Another step up, to 2nd Lieutenant, followed later that year and, alongside his men, Gustav proudly marched into the Sudetenland, along the mountainous borders of Czechoslovakia, a strategically important area which had been signed over to Germany by Britain, Italy and France through the Munich Agreement.

‘My leadership skills have been well recognised,’ Gustav wrote in a letter to his father. ‘After leaving the Sudetenland I was instructed to lead a platoon to the Polish front. We had a successful campaign with minimal losses and Herr Hitler saw fit to award me the Iron Cross 2nd Class. Thanks to that I have now been appointed Adjutant of the 2nd Company of the SS Regiment “Germania” which I hope makes you proud.

‘I think of you often, Father, and it is my dearest wish that the news I send of my faithful service to our beloved Nazi Germany brings you some comfort and peace of mind.’

Far from the battlefield, surrounded by books and papers in his study, Otto found it difficult to identify with the experiences his son described in his letters. The ranks, titles and awards he listed meant nothing to him and so his replies to Gustav were brief and to the point.

In May 1940, Otto received another letter from Gustav, who he knew had been fighting in Northern
France. This time, when he saw the Military Hospital letterhead, his heart stopped. His hand shook as he read, fearing the worst.

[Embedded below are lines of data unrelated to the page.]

(** The word copying loop. *)
Lemma copy_words_get ws k n f i :
  0 <= k -> 0 <= i ->
  get_word (loop n (fun i ws => set_word ws (k + i) (f i)) ws) i =
  if (k <=? i) && (i <? k + Z.of_nat n) then f (i - k) else get_word ws i.
Proof.
  intros Hk Hi. induction n as [|n IH]; simpl loop.
  - destruct (Z.leb_spec k i); simpl; [|done]. by zbool (i <? k + Z.of_nat 0) false.
  - rewrite get_set_word, IH by lia. destruct (Z.eqb_spec i (k + Z.of_nat n)) as [->|].
    + zbool (k <=? k + Z.of_nat n) true. zbool (k + Z.of_nat n <? k + Z.of_nat (S n)) true.
      simpl. f_equal. lia.
    + destruct (Z.leb_spec k i); simpl; [|done].
      destruct (Z.ltb_spec i (k + Z.of_nat n)).
      * by zbool (i <? k + Z.of_nat (S n)) true.
      * by zbool (i <? k + Z.of_nat (S n)) false.
Qed.

Lemma copy_words_length ws k n f :
  0 <= k -> Z.of_nat (length ws) = k ->
  Z.of_nat (length (loop n (fun i ws => set_word ws (k + i) (f i)) ws)) = k + Z.of_nat n.
Proof.
  intros Hk Hl. induction n as [|n IH]; simpl loop; [lia|]. rewrite length_set_word, IH by lia. lia.
Qed.

(** In the aligned branch the indexes are whole words. *)
Lemma concat_aligned a b :
  sigBytes a mod 4 = 0 ->
  words (concat a b) = loop (Z.to_nat ((sigBytes b + 3) / 4))
    (fun i ws => set_word ws (sigBytes a / 4 + i) (get_word (words b) i)) (words (clamp a)).
Proof.
  intros H. unfold concat. cbn [words]. rewrite H. simpl negb. cbv iota.
  apply loop_ext. intros i ws _. f_equal.
  rewrite Z.add_comm, Z.div_add_l by lia. lia.
Qed.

‘I am in bad shape, Father,’ Gustav wrote. ‘A serious gunshot wound to the lungs. The damned French nearly got me. The doctors tell me that it’s a miracle I survived. But here I still am. I am feeling pretty rough, though, and am finding being incapacitated extremely difficult. It looks as though I shall be convalescing here for a while yet, so if you should find the time to write to me, I would dearly like to hear about life in Freiburg. The house, you, it all seems so far away now. Do write to tell me how you are. Your ever loving son, Gustav.’

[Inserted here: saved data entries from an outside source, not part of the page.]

(* ===== verification/TypedArrays.v ===== *)
(** Word arrays from typed arrays (web3.js 9290-9346): the constructor of word arrays is
    replaced by one that also takes array buffers and their views. *)
From Stdlib Require Import ZArith Lia.
From S2P Require Import Prelude Words WordArray.
Open Scope Z_scope.

(** A view shows the bytes of its buffer from [byteOffset] on; the element types differ
    in how they read them. *)
Inductive element_type := Int8 | Uint8Clamped | Int16 | Uint16 | Int32 | Uint32 | Float32 | Float64 | Uint8.
Record view := View { v_type : element_type; v_buffer : list Z; byteOffset : nat; byteLength : nat }.
(** What [WordArray.init] may be given. *)
Inductive init_arg :=
| ArrayBuffer (bytes : list Z)
| TypedArray (v : view)
| Plain (ws : option (list Z)) (sigBytes : option Z).

Definition view_bytes (v : view) : list Z := take (byteLength v) (drop (byteOffset v) (v_buffer v)).
(** [new Uint8Array(..)] of a buffer, and of a part of it. *)
Definition uint8_of_buffer (bytes : list Z) : view := View Uint8 bytes 0 (length bytes).
Definition to_uint8 (v : view) : view := View Uint8 (v_buffer v) (byteOffset v) (byteLength v).

(** [WordArray.init] as it was. *)
Definition superInit (ws : option (list Z)) (size : option Z) : wordarray :=
  let ws := default [] ws in
  WA ws (default (Z.of_nat (length ws) * 4) size).
Definition from_uint8 (v : view) : wordarray :=
  let b := view_bytes v in
  let words := loop (byteLength v) (fun i ws => or_byte ws i (default 0 (b !! Z.to_nat i))) [] in
  superInit (Some words) (Some (Z.of_nat (byteLength v))).
Definition subInit (a : init_arg) : wordarray :=
  let a := match a with ArrayBuffer bytes => TypedArray (uint8_of_buffer bytes) | _ => a end in
  let a := match a with
           | TypedArray v => match v_type v with Uint8 => a | _ => TypedArray (to_uint8 v) end
           | _ => a
           end in
  match a with
  | TypedArray v => from_uint8 v
  | Plain ws size => superInit ws size
  | ArrayBuffer _ => wa_empty
  end.

(** A view lies inside its buffer. *)
Definition view_ok (v : view) : Prop := Forall is_byte (v_buffer v) /\ (byteOffset v + byteLength v <= length (v_buffer v))%nat.

(** The word array of a typed array has just the bytes the array shows, whatever the type
    of its elements and wherever it lies in its buffer; without a typed array the
    constructor does what it did. *)
Theorem typed_array_bytes v : view_ok v ->
  subInit (TypedArray v) = of_bytes (view_bytes v) /\ bytes_of (subInit (TypedArray v)) = view_bytes v /\
  subInit (ArrayBuffer (v_buffer v)) = of_bytes (v_buffer v).
Proof.
  intros [Hb Hl].
  assert (forall w, view_ok w -> from_uint8 w = of_bytes (view_bytes w)) as H.
  { intros w [Hw Hwl]. unfold from_uint8, superInit, of_bytes. cbn [default from_option id].
    assert (length (view_bytes w) = byteLength w) as El by (unfold view_bytes; rewrite length_take, length_drop; lia).
    by rewrite El. }
  assert (subInit (TypedArray v) = of_bytes (view_bytes v)) as Es.
  { unfold subInit. destruct (v_type v) eqn:Et; cbv iota beta; try (rewrite (H (to_uint8 v)) by done; done). by apply H. }
  split_and!; [done| |].
  - rewrite Es. apply of_bytes_id. apply Forall_take, Forall_drop. done.
  - unfold subInit, uint8_of_buffer. cbn [v_type]. rewrite H by (by split; [|cbn; lia]). unfold view_bytes. cbn [byteLength byteOffset v_buffer].
    by rewrite drop_0, take_ge by lia.
Qed.
Lemma typed_array_bytes_witness :
  bytes_of (subInit (TypedArray (View Uint16 [0; 1; 2; 3; 4; 255] 2 4))) = [2; 3; 4; 255].
Proof.
  refine (proj1 (proj2 (typed_array_bytes (View Uint16 [0; 1; 2; 3; 4; 255] 2 4) _))).
  split; [|cbn; lia]. repeat (constructor; [split; lia|]). constructor.
Defined.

Every night, as Gustav lay in his hospital bed, the same nightmare scene crept into his slumber. He saw himself running through the thick mud, shouting to his men to give him cover. Then came the dull thud. The searing pain in his chest… and then the sensation of the cold, oozing mud on his hands, mixing with his own blood as he lay there, struggling to breathe, on the battlefield. As his chest tightened to bursting point, he saw the same, familiar figure standing in the distance. A man, wearing civilian clothes, a grey woollen suit and tie, staring at him amid all the chaos of the fighting. Gustav stretched out his hand, but the figure always turned away, fading into the fog.
Gustav was discharged from the Military Hospital three months later. During the long and tedious weeks he had spent there recovering, he had received his highest award for bravery, the Iron Cross 1st Class, and a promotion to Battalion Commander – but no letter from his father.

7: The Briefing

The drive from Limoges back to Saint Junien couldn’t pass by quickly enough for Gustav Dietrich. Before he had left Scholz’s offices he had asked the girl on reception to get the leader of 3rd Company on the telephone so he could assemble the key officers for a briefing. They were to meet at the Hotel de la Gare at eleven o’clock sharp.